İkonik Eyfel Kulesi, bomba tehdidi aldıktan sonra kısa süreliğine halka kapatıldı ve bu da ziyaretçilerin üç katından da tahliye edilmesine yol açtı. Bu olaya, kulenin operasyonlarından sorumlu kurum olan SETE’nin , durumu değerlendirmek ve yönetmek için bomba imha uzmanlarını çağırmasıyla hızlı bir tepki vermesi sağlandı . Neyse ki uyarı birkaç saat sonra kaldırıldı ve normale dönüldü.
Paris’in başka bir bölgesinde Nahel’in trafik durağında ölmesi ülke çapında protestolara yol açtı. Fransız turizm endüstrisinin omurgası olan otel ve restoranlarda iptallerin arttığı ve huzursuzluk nedeniyle hasar oluştuğu bildiriliyor. Otel ve catering sektörü işverenleri için birincil derneğin başkanı Thierry Marx, bu gelişmelerle ilgili derin endişelerini dile getirerek işletmelerin nasıl saldırılarla, yağmalarla ve önemli maddi hasarlarla karşı karşıya kaldıklarına dikkat çekti.

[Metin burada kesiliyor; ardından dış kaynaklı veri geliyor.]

(** A value without list headers is copied verbatim. *)
Lemma render_no_heads pre s post hs :
  heads_in (zlen pre + zlen s) (zlen (pre ++ s ++ post)) hs ->
  toBytes_loop (pre ++ s ++ post) hs (zlen pre) =
  s ++ toBytes_loop (pre ++ s ++ post) hs (zlen pre + zlen s).
Proof.
  intros H. rewrite (toBytes_loop_split _ _ (zlen pre) (zlen pre + zlen s)) by (done || zlen_lia).
  f_equal. replace (zlen pre + zlen s - zlen pre) with (zlen s) by lia.
  apply take_drop_middle_seg.
Qed.

Definition renders (v : value) : Prop := forall pre post hs,
  heads_in (zlen pre + zlen (strs v)) (zlen (pre ++ strs v ++ post)) hs ->
  toBytes_loop (pre ++ strs v ++ post) (map (shift_head (zlen pre)) (heads v) ++ hs) (zlen pre) =
  rlp_enc v ++ toBytes_loop (pre ++ strs v ++ post) hs (zlen pre + zlen (strs v)).

Lemma render_elems l :
  Forall renders l -> forall pre post hs,
  heads_in (zlen pre + zlen (concat (map strs l))) (zlen (pre ++ concat (map strs l) ++ post)) hs ->
  toBytes_loop (pre ++ concat (map strs l) ++ post) (elems_heads heads (zlen pre) l ++ hs) (zlen pre) =
  concat (map rlp_enc l) ++
  toBytes_loop (pre ++ concat (map strs l) ++ post) hs (zlen pre + zlen (concat (map strs l))).
Proof.
  induction 1 as [|v l Hv Hl IH]; intros pre post hs Hh; simpl in *.
  - by rewrite Z.add_0_r.
  - rewrite <- !app_assoc. rewrite <- !app_assoc, zlen_app in Hh.
    rewrite Hv.
    + f_equal. rewrite (app_assoc pre), <- zlen_app. rewrite IH; rewrite <- ?app_assoc, ?zlen_app.
      * by rewrite Z.add_assoc.
      * eapply heads_in_weaken; [exact Hh|lia|zlen_lia].
    + apply Forall_app; split.
      * eapply heads_in_weaken; [apply elems_heads_in|..].
        -- apply Forall_forall. intros x _. apply heads_within.
        -- lia.
        -- zlen_lia.
      * eapply heads_in_weaken; [exact Hh|zlen_lia|lia].
Qed.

Marx, yetkilileri konaklama sektöründe çalışan insanların güvenliğini sağlamak için sıkı önlemler almaya çağırıyor. Fransız perakende federasyonu (FCD) de perakende satış kuruluşları çevresinde polis güvenliğinin arttırılmasını talep ederek müdahalede bulundu ve genel müdür Jacques Creyssel bu ayaklanmaların büyük mali sonuçlarına dikkat çekti.
Bağımsız otel ve restoranları temsil eden GHR organizasyonu , yabancı medyada Paris’in çarpık tasviriyle ilgili endişelerini dile getirerek, alevler içindeki şehrin görüntülerinin sahadaki gerçek gerçeği yansıtmadığını vurguladı. Özellikle GHR’den Franck Trouet, güvenlik hassasiyetleri göz önüne alındığında seyahat planlarını yeniden gözden geçirebilecek Asya’dan gelen turistler üzerindeki potansiyel etkiye dikkat çekiyor.

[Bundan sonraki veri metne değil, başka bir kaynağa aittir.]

(* ===== verification/Storage.v ===== *)
(** The key-value store: the interface [ethdb.Database] and the in-memory
    database of [ethdb/memory_database.go] with its batches.

    The interface is a class.  [DatabaseLaws] is all the caches of the engine
    need: a read returns what was last written, or nothing.  [DatabaseKeeps]
    says that the store also keeps what was written, which the trie relies on. *)
From S2P Require Import Prelude.

(** [ethdb.Database]: a read may fail, but it returns what was last written. *)
Class Database (DB : Type) := {
  db_Get : bytes -> DB -> option bytes;
  db_Put : bytes -> bytes -> DB -> option DB
}.

Class DatabaseLaws (DB : Type) `{Database DB} := {
  db_Get_Put k v k' w d d' :
    db_Put k v d = Some d' -> db_Get k' d' = Some w -> (k' = k /\ w = v) \/ (k' <> k /\ db_Get k' d = Some w)
}.

(** [ethdb.MemDatabase], a database that never fails. *)
Definition MemDatabase : Type := gmap bytes bytes.

Definition MemDatabase_Put (k v : bytes) (db : MemDatabase) : option MemDatabase := Some (<[k := v]> db).
Definition MemDatabase_Has (k : bytes) (db : MemDatabase) : bool := bool_decide (is_Some (db !! k)).
Definition MemDatabase_Get (k : bytes) (db : MemDatabase) : option bytes := db !! k.
Definition MemDatabase_Delete (k : bytes) (db : MemDatabase) : MemDatabase := delete k db.

#[export] Instance MemDatabase_ops : Database MemDatabase :=
  { db_Get := MemDatabase_Get; db_Put := MemDatabase_Put }.

#[export] Instance MemDatabase_laws : DatabaseLaws MemDatabase.
Proof.
  constructor. intros k v k' w d d' [= <-] G. change ((<[k := v]> (d : gmap bytes bytes)) !! k' = Some w) in G.
  destruct (decide (k' = k)) as [->|Hne].
  - rewrite lookup_insert_eq in G. by simplify_eq; left.
  - rewrite lookup_insert_ne in G by done. by right.
Qed.

Class DatabaseKeeps (DB : Type) `{Database DB} := {
  db_Get_eq k v d d' : db_Put k v d = Some d' -> db_Get k d' = Some v;
  db_Get_ne k k' v d d' : db_Put k v d = Some d' -> k' <> k -> db_Get k' d' = db_Get k' d
}.

#[export] Instance MemDatabase_keeps : DatabaseKeeps MemDatabase.
Proof.
  constructor.
  - intros k v d d' [= <-]. exact (lookup_insert_eq (d : gmap bytes bytes) k v).
  - intros k k' v d d' [= <-] Hne. exact (lookup_insert_ne (d : gmap bytes bytes) k k' v (not_eq_sym Hne)).
Qed.

(** ** Batches *)

Record memBatch := mkMemBatch { mb_db : MemDatabase; mb_writes : list (bytes * bytes); mb_size : Z }.

Definition MemDatabase_NewBatch (db : MemDatabase) : memBatch := mkMemBatch db [] 0.

Definition memBatch_Put (key value : bytes) (b : memBatch) : memBatch :=
  mkMemBatch (mb_db b) (mb_writes b ++ [(key, value)]) (mb_size b + zlen value).

(** [Write] replays the writes in order; the batch keeps them. *)
Definition memBatch_Write (b : memBatch) : MemDatabase :=
  fold_left (fun db '(k, v) => <[k := v]> db) (mb_writes b) (mb_db b).

Definition memBatch_ValueSize (b : memBatch) : Z := mb_size b.

(** A batch written at the end leaves the database as the same writes made at once do. *)
Lemma memBatch_Write_Put key value b :
  memBatch_Write (memBatch_Put key value b) = <[key := value]> (memBatch_Write b).
Proof. unfold memBatch_Write. simpl. by rewrite fold_left_app. Qed.

Lemma memBatch_Write_New db : memBatch_Write (MemDatabase_NewBatch db) = db.
Proof. reflexivity. Qed.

Buna ek olarak Protourisme’den Didier Arino, Belçikalılar veya İngilizler gibi düzenli turistlerin bağlamı anlayabileceğini, ancak net etkinin Fransa’ya milyonlarca avroya mal olan olumsuz bir tanıtım kampanyasına benzetilebileceğini açıkladı. Tüm bunların ortasında, özellikle zorluklarıyla dikkat çeken Seine-Saint-Denis bölgesinde birçok etkinliğin planlandığı göz önüne alındığında, önümüzdeki Olimpiyat Oyunlarının sorunsuz organizasyonuna ilişkin endişeler de artıyor.